Mike Leigh – An interview

Mike Leigh

An interview
by William Ham

As a renowned playwright and filmmaker, Mike Leigh has assiduously sought to bring a strong dose of complex truth to media too often distinguished by counterfeit visions of humanity. So it’s not surprising that, in person, he retains a very English sort of polite straightforwardness – no convoluted intellectual/ego games for this man. Especially when discussing his films. “Because [Secrets and Lies] is about identity, about what we are, who we are, images real and fake, in all kinds of ways I’ve tried to make the question of seeing resonate throughout the film. Casting Maurice as the photographer and Hortense as an optometrist, in the simplest, crudest, and most unprofound way, represents what the film is about.” Recently, the director talked about the secrets that lie within his celebrated style of fictional verité with a motley (thanks to my leather-jacketed, unshaven presence) band of journalists, excerpts of which can be seen immediately following this paragraph.

Your style of filmmaking – developing the characters, having the actors improvise as those characters for several weeks, then writing the script and filming it – is quite well known by now. Do plot elements and character traits emerge while you’re making the film?
Yes, lots. The thing is, my methods are quite unexceptional. In any medium, including what you do, all art is a synthesis of improvisation and order. You explore, investigate, travel down different routes and paths, you open things up, distill, organize, change, revise – that is the creative process. Things get invented and revised all the way down the line, basically.

Did you use actual locations – the houses, the café, the photo studio?
No, we made the photo studio. It was this empty shop that at one time had been a post office or something and it was just there, empty, so the production designer and I rigged it up as you see it in the film. And immediately, people started coming in and ordering wedding photos! There was one point where we were rehearsing a scene outside the studio and this car screeched to a halt and this very aggressive, rather attractive Greek Cypriot girl with long black hair rushed in and said “Who’s in charge?” And we said, “I’m very sorry, it’s not real.” And she said, “WHAT?” I said, “It’s not a real shop, it’s a film set.” And like anyone else in the suburbs, she just wouldn’t have it. A lot of people kept doing that until finally we had to post someone outside to say “It’s not real, please go away.”

Funnily enough, the guy who owned the place, who also owned a frock shop across the road, came in and had a look. He ended up taking it over after filming had ended and now it’s an actual photo studio and the guy’s making a fortune! So it’s life imitating art, it’s fantastic.

Your style of filmmaking runs so counter to the prevailing logic of commercial cinema – are there any “mainstream” films that you like?
Oh, absolutely. I loved Pulp Fiction. I think it’s a great film and I resonated with it in a lot of ways. I like what [Tarantino] does, his whole spirit and style. On the other hand, I think probably I would go so far to say that the worst film I’ve ever seen since the first one (and that was a long time ago) was Independence Day. Really, I thought it was just a pile of unmitigated shit.

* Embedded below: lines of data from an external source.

(** * The registration route handler ([app/api/auth/register/route.ts])

    A shallow embedding of the [POST] handler and of the three
    collaborators it awaits: the request body parser, the Prisma user
    model (the Identity Store) and bcrypt (the Password Hasher).  The
    handler runs in a small monad that threads the world (store rows, the
    log of store operations, the server console) and lets a computation
    complete normally or throw, so that [try]/[catch] is written as in
    the source. *)

From Stdlib Require Import String Ascii List Bool Arith Lia QArith.
Import ListNotations.
Local Open Scope nat_scope.
Local Open Scope string_scope.
Local Open Scope bool_scope.

(** ** JavaScript values reaching the handler *)

(** What [JSON.parse] can produce.  A number carries the double it was
    parsed to, as the rational it denotes (an overflowing literal parses
    to an infinity, which behaves here as every other nonzero number).
    An object carries its own properties after parsing. *)
#[local] Unset Elimination Schemes.
Inductive Json : Type :=
| JNull
| JBool (b : bool)
| JNum (q : Q)
| JStr (s : string)
| JArr (items : list Json)
| JObj (props : list (string * Json)).
#[local] Set Elimination Schemes.

(** A destructured binding: [None] is [undefined]. *)
Definition JsValue : Type := option Json.

(** An [Error] instance as the [catch] block reads it: [error.name],
    [error.message] and [error.constructor.name]. *)
Record JsError : Type := mkError {
  err_name : string;
  err_message : string;
  err_constructor_name : string
}.

(** ToBoolean. *)
Definition truthy (v : JsValue) : bool :=
  match v with
  | None => false
  | Some JNull => false
  | Some (JBool b) => b
  | Some (JNum q) => negb (Qeq_bool q 0)
  | Some (JStr s) => negb (String.eqb s EmptyString)
  | Some (JArr _) => true
  | Some (JObj _) => true
  end.

Definition js_not (v : JsValue) : bool := negb (truthy v).

Definition string_truthy (s : string) : bool := negb (String.eqb s EmptyString).

(** [s.startsWith(p)] and [s.includes(sub)]. *)
Definition startsWith (s p : string) : bool := String.prefix p s.

Fixpoint includes (s sub : string) : bool :=
  String.prefix sub s ||
  match s with
  | EmptyString => false
  | String _ rest => includes rest sub
  end.

(** Property read [v[k]] on a parsed JSON value other than [null].  Only
    objects have own properties called [name], [email] or [password]; no
    prototype of a string, number, boolean or array defines them. *)
Fixpoint assoc (k : string) (props : list (string * Json)) : JsValue :=
  match props with
  | [] => None
  | (k', v) :: rest => if String.eqb k' k then Some v else assoc k rest
  end.

Definition get_prop (v : Json) (k : string) : JsValue :=
  match v with
  | JObj props => assoc k props
  | _ => None
  end.

(** ** Completions and the handler monad *)

Inductive Completion (A : Type) : Type :=
| Normal (a : A)
| Throw (e : JsError).
Arguments Normal {A} a.
Arguments Throw {A} e.

(** ** The Identity Store *)

(** Modelled from the spec: the [User] model of the Prisma schema, which
    is not part of the sources.  An Account has a system-generated
    identifier, a display name, a unique email address and a password
    hash. *)
Record User : Type := mkUser {
  user_id : nat;
  user_name : string;
  user_email : string;
  user_hashedPassword : string
}.

(** The [data] object handed to [prisma.user.create]. *)
Record UserCreateInput : Type := mkInput {
  data_name : JsValue;
  data_email : JsValue;
  data_hashedPassword : string
}.

Inductive StoreOp : Type :=
| OpFindUnique (where_email : JsValue)
| OpCreate (data : UserCreateInput).

Record World : Type := mkWorld {
  db : list User;
  store_log : list StoreOp;
  console : list JsError
}.

(** What the surroundings of one invocation decide: how [req.json()]
    settles, whether a store call fails on its own account (and with
    which error), which rows other sessions commit between this
    invocation's read and its insert, the salt bcrypt draws, and the
    text of the client's message when it refuses the arguments of a
    call (the message echoes them). *)
Record Env : Type := mkEnv {
  request_body : Completion Json;
  find_fault : option JsError;
  concurrent : list (string * string * string);
  create_fault : option JsError;
  bcrypt_salt : string;
  validation_text : StoreOp -> string
}.

Definition Async (A : Type) : Type := World -> Completion A * World.

Definition ret {A} (a : A) : Async A := fun w => (Normal a, w).

Definition throw {A} (e : JsError) : Async A := fun w => (Throw e, w).

Definition bind {A B} (m : Async A) (k : A -> Async B) : Async B :=
  fun w =>
    match m w with
    | (Normal a, w') => k a w'
    | (Throw e, w') => (Throw e, w')
    end.

Definition try_catch {A} (m : Async A) (handler : JsError -> Async A) : Async A :=
  fun w =>
    match m w with
    | (Normal a, w') => (Normal a, w')
    | (Throw e, w') => handler e w'
    end.

Declare Scope async_scope.
Delimit Scope async_scope with async.
Notation "x <- m ;; k" := (bind m (fun x => k))
  (at level 100, m at next level, right associativity) : async_scope.
Notation "m ;;; k" := (bind m (fun _ => k))
  (at level 100, right associativity) : async_scope.
Local Open Scope async_scope.

(** *** Rows, lookup and insert *)

(** Modelled from the spec: the store's lookup by [emailAddress].  The
    column is compared as the stored text, with no folding. *)
Definition find_by_email (e : string) (rows : list User) : option User :=
  find (fun u => String.eqb (user_email u) e) rows.

Definition fresh_id (rows : list User) : nat :=
  S (list_max (map user_id rows)).

(** Modelled from the spec: the store's insert under the uniqueness
    constraint on [emailAddress]; [None] is the constraint violation. *)
Definition insert_row (n e h : string) (rows : list User) : option (list User) :=
  match find_by_email e rows with
  | Some _ => None
  | None => Some (rows ++ [mkUser (fresh_id rows) n e h])%list
  end.

(** Inserts of other sessions, each subject to the same constraint. *)
Fixpoint commit_concurrent (cs : list (string * string * string))
         (rows : list User) : list User :=
  match cs with
  | [] => rows
  | (n, e, h) :: rest =>
      match insert_row n e h rows with
      | Some rows' => commit_concurrent rest rows'
      | None => commit_concurrent rest rows
      end
  end.

Definition count_email (e : string) (rows : list User) : nat :=
  length (filter (fun u => String.eqb (user_email u) e) rows).

Definition unique_emails (rows : list User) : Prop :=
  NoDup (map user_email rows).

(** *** Errors of the collaborators

    The errors the client library, the runtime and bcrypt raise, with the
    three properties the [catch] block reads.  The text of a validation
    error depends on the refused arguments and comes from the
    surroundings; the other texts are the libraries' own, without the
    call-site prefix the client adds. *)

Definition PrismaClientValidationError (text : string) : JsError :=
  mkError "PrismaClientValidationError" text "PrismaClientValidationError".

(** The known-request error with code P2002. *)
Definition unique_constraint_error : JsError :=
  mkError "PrismaClientKnownRequestError"
          "Unique constraint failed on the fields: (`email`)"
          "PrismaClientKnownRequestError".

Definition destructure_null_error : JsError :=
  mkError "TypeError"
          "Cannot destructure property 'name' of '(intermediate value)' as it is null."
          "TypeError".

Definition bcrypt_missing_error : JsError :=
  mkError "Error" "data and salt arguments required" "Error".

Definition bcrypt_type_error : JsError :=
  mkError "Error"
          "data must be a string or Buffer and salt must either be a salt string or a number of rounds"
          "Error".

(** ** Responses *)

Record ResponseBody : Type := mkBody { message : string }.

Record Response : Type := mkResponse {
  body : ResponseBody;
  status : nat
}.

Definition NextResponse_json (b : ResponseBody) (st : nat) : Response :=
  mkResponse b st.

(** ** The handler *)

Section Handler.

(** bcrypt's key derivation: plaintext, cost and salt give the encoded
    hash.  It is an external primitive; the handler is embedded for any
    such function. *)
Variable bcrypt_kdf : string -> nat -> string -> string.

Definition log_op (op : StoreOp) (w : World) : World :=
  mkWorld (db w) (store_log w ++ [op])%list (console w).

Definition set_db (rows : list User) (w : World) : World :=
  mkWorld rows (store_log w) (console w).

(** [await req.json()] *)
Definition req_json (env : Env) : Async Json :=
  fun w => (request_body env, w).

But I do think it’s important to enjoy stuff that’s not necessarily what you do, although I would suggest that I’m as audience-conscious and concerned about entertain-ing as anyone making films. But it’s not about following formulae, it’s about creating a reality and then being interesting with it.

You’ve kept certain things, like the identity of Hortense’s real father, unknown. Do your actors know these things? Did Brenda herself know?
Oh, she knew. We decided together long before, when we were in the process of writing the film. Everything, all the back story of everybody is very firmly defined. I made it so she really couldn’t, within the time frame of the film, tell Hortense the truth, but by the end you kind of know she’s going to tell her fairly soon. One of the reasons is that, from the character’s point of view, it was an experience that could be forgotten but it was obviously not a particularly positive experience or she wouldn’t have a problem talking about it. And it also occurred to me that, were we to publish it at the end of the film, whatever it was, it’s a negative experience with a black guy, and to introduce that would be counterproductive to the thrust of the film. There’s far too much social baggage that goes with that. But yeah, Brenda knows. I know. And I’m not going to tell you.

There’s a school of criticism that basically states that you’re actually exploiting your characters by the way you present them. What is your response to that?
I think it’s rubbish, basically. I consider that patronizing. I was thinking about it earlier, in fact – I was looking at that photograph (gestures to a framed print of the famous picture depicting a packed theatre watching a 3-D movie) and I thought, well, there’s two ways you can interpret that. Is that photograph celebrating the human condition and showing all of these individuals sharing this experience or is it taking the piss out of these people by showing how ridiculous they look with these glasses on? I like to think it’s a photograph about us and what we get up to, a celebration. That really is the bottom line. And if people choose to perceive what I do in those terms, that’s their problem, not mine or, I hope, yours.